ASSIGNMENT:
Which lines in the records below contain the word "call"? Copy each of them.

Saved data entries:
————————

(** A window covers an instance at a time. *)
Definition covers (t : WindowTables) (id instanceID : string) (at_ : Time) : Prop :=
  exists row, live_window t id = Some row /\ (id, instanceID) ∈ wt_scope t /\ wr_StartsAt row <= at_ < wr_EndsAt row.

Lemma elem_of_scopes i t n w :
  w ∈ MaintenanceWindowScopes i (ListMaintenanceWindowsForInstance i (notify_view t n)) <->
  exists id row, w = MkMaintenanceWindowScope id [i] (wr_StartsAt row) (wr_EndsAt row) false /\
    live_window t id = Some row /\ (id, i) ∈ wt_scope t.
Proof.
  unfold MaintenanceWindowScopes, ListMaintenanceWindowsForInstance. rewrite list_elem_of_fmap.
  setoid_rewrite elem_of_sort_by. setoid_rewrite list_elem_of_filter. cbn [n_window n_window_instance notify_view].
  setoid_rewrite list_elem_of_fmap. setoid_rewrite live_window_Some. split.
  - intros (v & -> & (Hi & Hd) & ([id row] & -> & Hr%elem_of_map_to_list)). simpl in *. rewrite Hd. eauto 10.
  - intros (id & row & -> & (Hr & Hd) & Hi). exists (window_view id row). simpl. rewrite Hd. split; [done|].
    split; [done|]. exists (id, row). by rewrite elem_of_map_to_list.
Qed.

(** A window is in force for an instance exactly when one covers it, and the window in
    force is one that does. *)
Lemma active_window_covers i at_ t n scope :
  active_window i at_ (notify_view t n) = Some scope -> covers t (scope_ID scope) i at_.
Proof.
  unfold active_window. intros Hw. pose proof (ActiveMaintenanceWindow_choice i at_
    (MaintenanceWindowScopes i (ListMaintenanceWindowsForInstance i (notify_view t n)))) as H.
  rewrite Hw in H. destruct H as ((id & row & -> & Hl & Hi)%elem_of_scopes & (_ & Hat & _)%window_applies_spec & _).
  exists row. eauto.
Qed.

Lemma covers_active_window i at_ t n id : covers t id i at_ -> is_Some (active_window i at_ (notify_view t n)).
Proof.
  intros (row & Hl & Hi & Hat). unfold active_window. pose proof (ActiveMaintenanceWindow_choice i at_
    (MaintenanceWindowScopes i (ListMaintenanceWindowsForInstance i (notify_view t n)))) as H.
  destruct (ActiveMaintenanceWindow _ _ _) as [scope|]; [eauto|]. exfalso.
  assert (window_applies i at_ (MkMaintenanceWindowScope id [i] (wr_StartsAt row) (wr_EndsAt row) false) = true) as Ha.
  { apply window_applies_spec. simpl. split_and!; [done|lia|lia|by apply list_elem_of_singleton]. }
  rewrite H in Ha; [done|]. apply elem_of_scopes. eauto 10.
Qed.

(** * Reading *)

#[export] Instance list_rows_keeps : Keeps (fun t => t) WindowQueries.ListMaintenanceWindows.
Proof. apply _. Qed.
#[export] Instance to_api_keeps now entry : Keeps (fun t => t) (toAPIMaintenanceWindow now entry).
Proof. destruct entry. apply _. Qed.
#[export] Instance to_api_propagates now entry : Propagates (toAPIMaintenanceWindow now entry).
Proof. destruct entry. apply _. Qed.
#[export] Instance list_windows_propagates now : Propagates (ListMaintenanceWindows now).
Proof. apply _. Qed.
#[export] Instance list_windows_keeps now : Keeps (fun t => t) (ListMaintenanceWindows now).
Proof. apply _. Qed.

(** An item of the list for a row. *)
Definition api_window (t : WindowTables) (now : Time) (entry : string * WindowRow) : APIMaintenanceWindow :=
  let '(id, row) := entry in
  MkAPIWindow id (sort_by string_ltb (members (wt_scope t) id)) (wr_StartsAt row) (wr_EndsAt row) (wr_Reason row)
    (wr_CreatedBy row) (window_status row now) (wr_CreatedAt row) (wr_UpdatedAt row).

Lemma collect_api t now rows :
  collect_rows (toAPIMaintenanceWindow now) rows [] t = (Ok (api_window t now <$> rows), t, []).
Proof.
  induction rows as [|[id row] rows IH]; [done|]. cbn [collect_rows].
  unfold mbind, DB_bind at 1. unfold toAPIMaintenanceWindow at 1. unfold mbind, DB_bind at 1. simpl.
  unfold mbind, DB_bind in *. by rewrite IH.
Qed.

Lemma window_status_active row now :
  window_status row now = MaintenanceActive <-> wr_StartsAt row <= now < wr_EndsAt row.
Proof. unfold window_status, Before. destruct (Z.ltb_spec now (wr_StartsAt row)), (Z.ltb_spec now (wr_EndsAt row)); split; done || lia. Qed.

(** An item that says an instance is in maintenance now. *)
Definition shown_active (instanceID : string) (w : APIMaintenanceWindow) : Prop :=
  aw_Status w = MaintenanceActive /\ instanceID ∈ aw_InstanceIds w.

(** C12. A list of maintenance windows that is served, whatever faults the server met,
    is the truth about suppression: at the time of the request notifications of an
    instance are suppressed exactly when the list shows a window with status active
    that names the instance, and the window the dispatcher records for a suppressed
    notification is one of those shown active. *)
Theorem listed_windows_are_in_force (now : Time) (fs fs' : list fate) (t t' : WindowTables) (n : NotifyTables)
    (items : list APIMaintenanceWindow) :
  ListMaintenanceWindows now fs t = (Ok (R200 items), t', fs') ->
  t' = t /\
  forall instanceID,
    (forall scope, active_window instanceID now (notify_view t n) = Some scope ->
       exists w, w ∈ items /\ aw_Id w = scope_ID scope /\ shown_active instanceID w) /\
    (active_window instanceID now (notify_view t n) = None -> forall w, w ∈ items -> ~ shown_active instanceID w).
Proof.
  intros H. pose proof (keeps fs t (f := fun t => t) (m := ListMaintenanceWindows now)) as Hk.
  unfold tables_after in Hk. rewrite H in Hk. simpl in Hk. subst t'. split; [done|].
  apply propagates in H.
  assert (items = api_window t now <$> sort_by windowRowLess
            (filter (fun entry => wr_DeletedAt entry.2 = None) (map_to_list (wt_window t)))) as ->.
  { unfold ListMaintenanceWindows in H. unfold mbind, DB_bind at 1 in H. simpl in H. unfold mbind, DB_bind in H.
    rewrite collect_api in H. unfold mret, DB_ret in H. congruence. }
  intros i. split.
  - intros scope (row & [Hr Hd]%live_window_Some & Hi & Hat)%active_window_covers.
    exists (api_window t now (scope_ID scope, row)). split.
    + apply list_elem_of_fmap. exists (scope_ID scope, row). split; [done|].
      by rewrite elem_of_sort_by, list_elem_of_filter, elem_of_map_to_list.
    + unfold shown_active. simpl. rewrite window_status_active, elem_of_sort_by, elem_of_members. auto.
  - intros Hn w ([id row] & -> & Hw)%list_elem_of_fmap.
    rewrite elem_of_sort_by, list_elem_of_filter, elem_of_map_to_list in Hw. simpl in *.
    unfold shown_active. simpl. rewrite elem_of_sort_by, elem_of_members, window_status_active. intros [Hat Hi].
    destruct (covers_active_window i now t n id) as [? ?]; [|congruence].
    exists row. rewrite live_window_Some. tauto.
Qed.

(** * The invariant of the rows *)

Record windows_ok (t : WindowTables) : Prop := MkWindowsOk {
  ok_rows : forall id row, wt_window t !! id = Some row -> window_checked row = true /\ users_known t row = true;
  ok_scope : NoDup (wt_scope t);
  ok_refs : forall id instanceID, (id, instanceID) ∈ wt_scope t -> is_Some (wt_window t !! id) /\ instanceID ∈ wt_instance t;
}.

————————

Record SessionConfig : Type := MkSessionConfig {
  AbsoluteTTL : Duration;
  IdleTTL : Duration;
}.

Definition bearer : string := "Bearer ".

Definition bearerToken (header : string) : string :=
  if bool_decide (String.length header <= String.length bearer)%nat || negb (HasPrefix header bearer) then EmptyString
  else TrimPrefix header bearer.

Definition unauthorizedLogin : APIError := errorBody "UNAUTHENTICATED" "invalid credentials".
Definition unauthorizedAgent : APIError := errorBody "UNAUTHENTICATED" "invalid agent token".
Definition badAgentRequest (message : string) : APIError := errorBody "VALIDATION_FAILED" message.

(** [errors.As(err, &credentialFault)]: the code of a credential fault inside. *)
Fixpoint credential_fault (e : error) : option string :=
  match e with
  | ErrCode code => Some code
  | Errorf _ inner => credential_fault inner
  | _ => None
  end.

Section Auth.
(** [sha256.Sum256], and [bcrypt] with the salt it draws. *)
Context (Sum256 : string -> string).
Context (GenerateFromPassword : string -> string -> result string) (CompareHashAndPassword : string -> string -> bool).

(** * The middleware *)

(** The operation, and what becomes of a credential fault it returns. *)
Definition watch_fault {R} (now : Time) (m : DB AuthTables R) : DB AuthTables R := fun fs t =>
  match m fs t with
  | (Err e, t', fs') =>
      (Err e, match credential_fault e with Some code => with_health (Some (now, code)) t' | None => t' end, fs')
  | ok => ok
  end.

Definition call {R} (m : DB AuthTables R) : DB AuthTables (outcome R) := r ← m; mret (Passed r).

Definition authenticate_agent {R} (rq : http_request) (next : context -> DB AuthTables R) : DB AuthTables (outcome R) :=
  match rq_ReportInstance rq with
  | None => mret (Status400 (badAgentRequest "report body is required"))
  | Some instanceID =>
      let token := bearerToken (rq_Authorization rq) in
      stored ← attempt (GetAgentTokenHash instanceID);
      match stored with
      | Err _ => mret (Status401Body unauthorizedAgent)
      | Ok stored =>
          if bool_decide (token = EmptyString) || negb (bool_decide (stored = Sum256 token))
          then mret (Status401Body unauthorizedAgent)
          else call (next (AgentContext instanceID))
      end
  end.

————————

OUTPUT OF THE TASK:
Definition call {R} (m : DB AuthTables R) : DB AuthTables (outcome R) := r ← m; mret (Passed r).
          else call (next (AgentContext instanceID))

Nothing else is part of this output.